One of the commonalities these two women shared were social get-togethers — potlucks in Granite, block parties in Portland.

"I'd always say ‘What'd you take to the potluck?' And she'd ask what I'd take," Oberst said.

Those gatherings differed just a bit.

"There were more people at our block party than there were in Granite," Oberst said.

But it was Margaret's stories about winter grocery shopping trips to Baker City that still stand out in Oberst's memory.

"Our house was four blocks from one grocery store, three blocks from another. If I forgot something, I'd walk back," Oberst said.

Margaret didn't have that luxury — a one-way winter trip from Granite to Baker City takes about 1ޠhours.

"It was a way for me to understand the not-so-apparent rigors of living in Granite, or any other small town," Oberst said. "I'd never thought about what that means to a woman's life — that whole sense of planning and thinking ahead. We learned a lot, there's no doubt. And it wasn't like Margaret was clueing us in — she was just telling us what her week was like."

For a while, the written word was the only way they could stay in touch. Granite didn't receive telephone service until 2000.

"Letter writing was how she kept in touch with family," Oberst said.

And Oberst was no stranger to this type of correspondence.

"I used to have a letter-writing thing with my mother, who lived in Kentucky," she said.

One day, about six years ago, Margaret sent a letter to alert Mary that a package would soon arrive. When Oberst received the box, she discovered a handmade lap quilt made from antique handkerchiefs.

"In her letters she'd mention making quilts for friends," Oberst said. "It made me so happy — I was Margaret's friend."

The letters continued even after telephone service arrived in Granite, but Oberst sometimes resorted to a phone call when a gubernatorial visit to Eastern Oregon offered a chance to visit the Ihrigs.

"We'd make a beeline for John and Margaret's, stay a couple hours, then go do what we were supposed to do," Oberst said.

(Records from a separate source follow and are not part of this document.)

(** C4, as the code has it: on a sequence all of whose elements are objects
    the normaliser returns, in order and without raising, the value under
    the wrapper key for each element that has the key and the element itself
    otherwise; a sequence with an element that is not an object raises
    [AttributeError] instead of keeping that element. *)
Theorem extract_from_wrapper_sequence (items : list json) (key : string) :
  (Forall (fun item => is_object item = true) items ->
   extract_from_wrapper (JList items) key
   = Ok (JList (map (spec_unwrap key) items)))
  /\ (Exists (fun item => is_object item = false) items ->
      extract_from_wrapper (JList items) key = Raise AttributeError).
Proof.
  split; intros H; unfold extract_from_wrapper.
  - rewrite (mapM_result_ok _ (spec_unwrap key)); [reflexivity|].
    eapply Forall_impl; [|exact H].
    intros [| | | | |d]; simpl; intros Hd; try discriminate Hd. reflexivity.
  - rewrite (@mapM_result_raise _ _ _ AttributeError); [reflexivity| |].
    + intros [| | | | |d]; simpl; eauto.
    + eapply Exists_impl; [|exact H].
      intros x Hx. apply py_get_not_object, Hx.
Qed.

(** The scenario of the specification ([[{"event": {"id": 5}}]] with key
    ["event"]) and a sequence the code rejects. *)
Lemma extract_from_wrapper_sequence_witness :
  extract_from_wrapper (JList [JDict [("event"%string, JDict [("id"%string, JNum 5)])]])
    "event"
  = Ok (JList [JDict [("id"%string, JNum 5)]])
  /\ extract_from_wrapper (JList [JStr "x"]) "event" = Raise AttributeError.
Proof.
  split.
  - apply (proj1 (extract_from_wrapper_sequence
                    [JDict [("event"%string, JDict [("id"%string, JNum 5)])]]
                    "event")).
    repeat constructor.
  - apply (proj2 (extract_from_wrapper_sequence [JStr "x"] "event")).
    repeat constructor.
Defined.

(** C4, as stated, fails: a sequence holding a number next to a wrapped
    object is not normalised to the unwrapped values, the call raises. *)
Lemma extract_from_wrapper_sequence_counterexample :
  let raw := JList [JDict [("event"%string, JDict [("id"%string, JNum 5)])]; JNum 7] in
  extract_from_wrapper raw "event" = Raise AttributeError
  /\ extract_from_wrapper raw "event"
     <> Ok (JList [JDict [("id"%string, JNum 5)]; JNum 7]).
Proof. split; [reflexivity | discriminate]. Qed.

(** C5: on an object the normaliser returns the value under the pluralised
    key as it is when that key is present, else the one-element sequence of
    the value under the wrapper key when that is present, else the
    one-element sequence of the object; on a value that is neither a
    sequence nor an object it returns the empty sequence. *)
Theorem extract_from_wrapper_object (data : json) (key : string) :
  (forall d coll, data = JDict d ->
     dict_get d (String.append key "s") = Some coll ->
     extract_from_wrapper data key = Ok coll)
  /\ (forall d v, data = JDict d ->
        dict_get d (String.append key "s") = None -> dict_get d key = Some v ->
        extract_from_wrapper data key = Ok (JList [v]))
  /\ (forall d, data = JDict d ->
        dict_get d (String.append key "s") = None -> dict_get d key = None ->
        extract_from_wrapper data key = Ok (JList [data]))
  /\ (is_sequence data = false -> is_object data = false ->
      extract_from_wrapper data key = Ok (JList [])).
Proof.
  repeat split.
  - intros d coll -> H. simpl. unfold dict_contains, dict_getitem.
    rewrite H. reflexivity.
  - intros d v -> H1 H2. simpl. unfold dict_contains, dict_getitem.
    rewrite H1, H2. reflexivity.
  - intros d -> H1 H2. simpl. unfold dict_contains, dict_getitem.
    rewrite H1, H2. reflexivity.
  - destruct data; simpl; intros H1 H2; try reflexivity; discriminate.
Qed.

(** The scenario [{"events": [{"id":1},{"id":2}]}] with key ["event"], an
    object with the singular key, a bare object and a number. *)
Lemma extract_from_wrapper_object_witness :
  let one := JDict [("id"%string, JNum 1)] in
  let two := JDict [("id"%string, JNum 2)] in
  extract_from_wrapper (JDict [("events"%string, JList [one; two])]) "event"
  = Ok (JList [one; two])
  /\ extract_from_wrapper (JDict [("event"%string, one)]) "event" = Ok (JList [one])
  /\ extract_from_wrapper one "event" = Ok (JList [one])
  /\ extract_from_wrapper (JNum 3) "event" = Ok (JList []).
Proof.
  cbv zeta. split; [|split; [|split]].
  - eapply (proj1 (extract_from_wrapper_object _ "event")); reflexivity.
  - eapply (proj1 (proj2 (extract_from_wrapper_object _ "event"))); reflexivity.
  - eapply (proj1 (proj2 (proj2 (extract_from_wrapper_object _ "event"))));
      reflexivity.
  - eapply (proj2 (proj2 (proj2 (extract_from_wrapper_object _ "event"))));
      reflexivity.
Defined.

(* ------------------------------------------------------------------ *)
(** ** Player-result extraction *)

Lemma extract_player_well_shaped (item : json) :
  well_shaped item = true -> extract_player item = Ok (spec_player_result item).
Proof.
  unfold well_shaped, object_if_present, extract_player, spec_player_result,
    gross_total.
  destruct item as [| | | | |d]; simpl; try discriminate.
  destruct (dict_get d "member_id") as [m|], (dict_get d "name") as [n|],
    (dict_get d "totals") as [[| | | | |t]|];
    simpl; try discriminate;
    try (destruct (dict_get t "gross_scores") as [[| | | | |g]|];
         simpl; try discriminate;
         try (destruct (dict_get g "total") as [x|]; simpl));
    intros _;
    rewrite ?andb_false_r; try reflexivity;
    try (destruct (truthy m); reflexivity).
  all: destruct (truthy m && truthy n && is_not_None x); reflexivity.
Qed.

Lemma extract_player_ill_shaped (item : json) :
  well_shaped item = false -> extract_player item = Raise AttributeError.
Proof.
  unfold well_shaped, object_if_present, extract_player.
  destruct item as [| | | | |d]; simpl; try reflexivity.
  destruct (dict_get d "totals") as [[| | | | |t]|]; simpl;
    try discriminate; try reflexivity.
  destruct (dict_get t "gross_scores") as [[| | | | |g]|]; simpl;
    try discriminate; reflexivity.
Qed.

(** C6, as the code has it: over a list of items that are objects whose
    [totals] and [gross_scores], when present, are objects, the extraction
    returns without raising, in order, [{member_id, name, gross_score}] for
    exactly the items where [member_id] and [name] are present and truthy
    and [totals.gross_scores.total] is present and not null. *)
Theorem extract_player_results_kept (individual_results : list json) :
  Forall (fun item => well_shaped item = true) individual_results ->
  _extract_player_results individual_results
  = Ok (keep_some spec_player_result individual_results).
Proof.
  induction 1 as [|item rest Hitem _ IH]; simpl; [reflexivity|].
  rewrite (extract_player_well_shaped _ Hitem), IH.
  destruct (spec_player_result item); reflexivity.
Qed.

(** Three items: the second has no [gross_scores], the others are kept. *)
Lemma extract_player_results_kept_witness :
  let item (id : string) (totals : json) :=
    JDict [("member_id", JStr id); ("name", JStr "Kim");
           ("totals", totals)]%string in
  let score (z : Z) :=
    JDict [("gross_scores", JDict [("total", JNum z)])]%string in
  _extract_player_results
    [item "a1"%string (score 72); item "b2"%string (JDict []);
     item "c3"%string (score 0)]
  = Ok [mkPlayerResult (JStr "a1") (JStr "Kim") (JNum 72);
        mkPlayerResult (JStr "c3") (JStr "Kim") (JNum 0)].
Proof.
  cbv zeta.
  refine (eq_trans (@extract_player_results_kept _ _) _).
  - repeat constructor.
  - reflexivity.
Defined.

(** C6, as stated, fails twice.  An item with all three values present and
    a total that is not null is dropped when its member id is the empty
    string; and an item whose [totals] is null, which lacks the total, is
    not dropped silently: the call raises. *)
Lemma extract_player_results_counterexample :
  let guest :=
    JDict [("member_id", JStr ""); ("name", JStr "Pat");
           ("totals", JDict [("gross_scores", JDict [("total", JNum 72)])])]%string in
  let broken :=
    JDict [("member_id", JStr "m7"); ("name", JStr "Lee");
           ("totals", JNull)]%string in
  (field guest "member_id" = Some (JStr "")
   /\ field guest "name" = Some (JStr "Pat")
   /\ gross_total guest = Some (JNum 72)
   /\ _extract_player_results [guest] = Ok [])
  /\ (gross_total broken = None
      /\ _extract_player_results [broken] = Raise AttributeError).
Proof. cbv zeta. repeat split. Qed.

(** An item off that shape makes the whole call raise [AttributeError]. *)
Lemma extract_player_results_ill_shaped (individual_results : list json) :
  Exists (fun item => well_shaped item = false) individual_results ->
  _extract_player_results individual_results = Raise AttributeError.
Proof.
  induction 1 as [item rest Hitem | item rest _ IH]; simpl.
  - rewrite (extract_player_ill_shaped _ Hitem). reflexivity.
  - destruct (well_shaped item) eqn:Hw.
    + rewrite (extract_player_well_shaped _ Hw), IH. reflexivity.
    + rewrite (extract_player_ill_shaped _ Hw). reflexivity.
Qed.

(* ------------------------------------------------------------------ *)
(** ** The stable sort *)

Section StableSortFacts.
Variables (A T : Type) (key : A -> T) (lt : T -> T -> bool).

Lemma insert_sorted_perm (x : A) (l : list A) :
  Permutation (x :: l) (insert_sorted key lt x l).
Proof.
  induction l as [|y rest IH]; simpl; [reflexivity|].
  destruct (lt (key y) (key x)); [|reflexivity].
  rewrite perm_swap. apply perm_skip, IH.
Qed.

Lemma sort_by_perm (l : list A) : Permutation l (sort_by key lt l).
Proof.
  induction l as [|x rest IH]; simpl; [reflexivity|].
  rewrite <- insert_sorted_perm. apply perm_skip, IH.
Qed.

Lemma sort_by_length (l : list A) :
  List.length (sort_by key lt l) = List.length l.
Proof. symmetry. apply Permutation_length, sort_by_perm. Qed.

(** Elements that are pairwise equivalent under the order keep their
    places relative to each other. *)
Lemma insert_sorted_filter (p : A -> bool) (x : A) (l : list A) :
  (forall a b, p a = true -> p b = true -> not_after key lt a b) ->
  filter p (insert_sorted key lt x l) = filter p (x :: l).
Proof.
  intros Hp. induction l as [|y rest IH]; [reflexivity|].
  simpl insert_sorted. destruct (lt (key y) (key x)) eqn:Hyx; [|reflexivity].
  change (filter p (y :: insert_sorted key lt x rest))
    with (if p y then y :: filter p (insert_sorted key lt x rest)
          else filter p (insert_sorted key lt x rest)).
  rewrite IH. simpl.
  destruct (p y) eqn:Hy, (p x) eqn:Hx; try reflexivity.
  specialize (Hp x y Hx Hy). unfold not_after in Hp. congruence.
Qed.

Lemma sort_by_stable (p : A -> bool) (l : list A) :
  (forall a b, p a = true -> p b = true -> not_after key lt a b) ->
  filter p (sort_by key lt l) = filter p l.
Proof.
  intros Hp. induction l as [|x rest IH]; [reflexivity|].
  simpl sort_by. rewrite (insert_sorted_filter _ _ _ Hp).
  simpl. rewrite IH. reflexivity.
Qed.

Their conversations ranged from Ted and John's military service — both served in Southeast Asia, though at different times and places — to life in Granite and John's duties as deputy sheriff.

"That role gave him a lot of stories to tell, and we loved hearing the stories," Oberst said.

Their last visit to Granite was in 2003.

"I can't always arrange Ted's schedule like I want to," Oberst said with a smile.

The visits, she said, were always comfortably casual.

"We could just go in blue jeans," she said. "It was a place we could go and be who we are. If we'd shown up in suits, I don't think they would have recognized us. They were just sweethearts."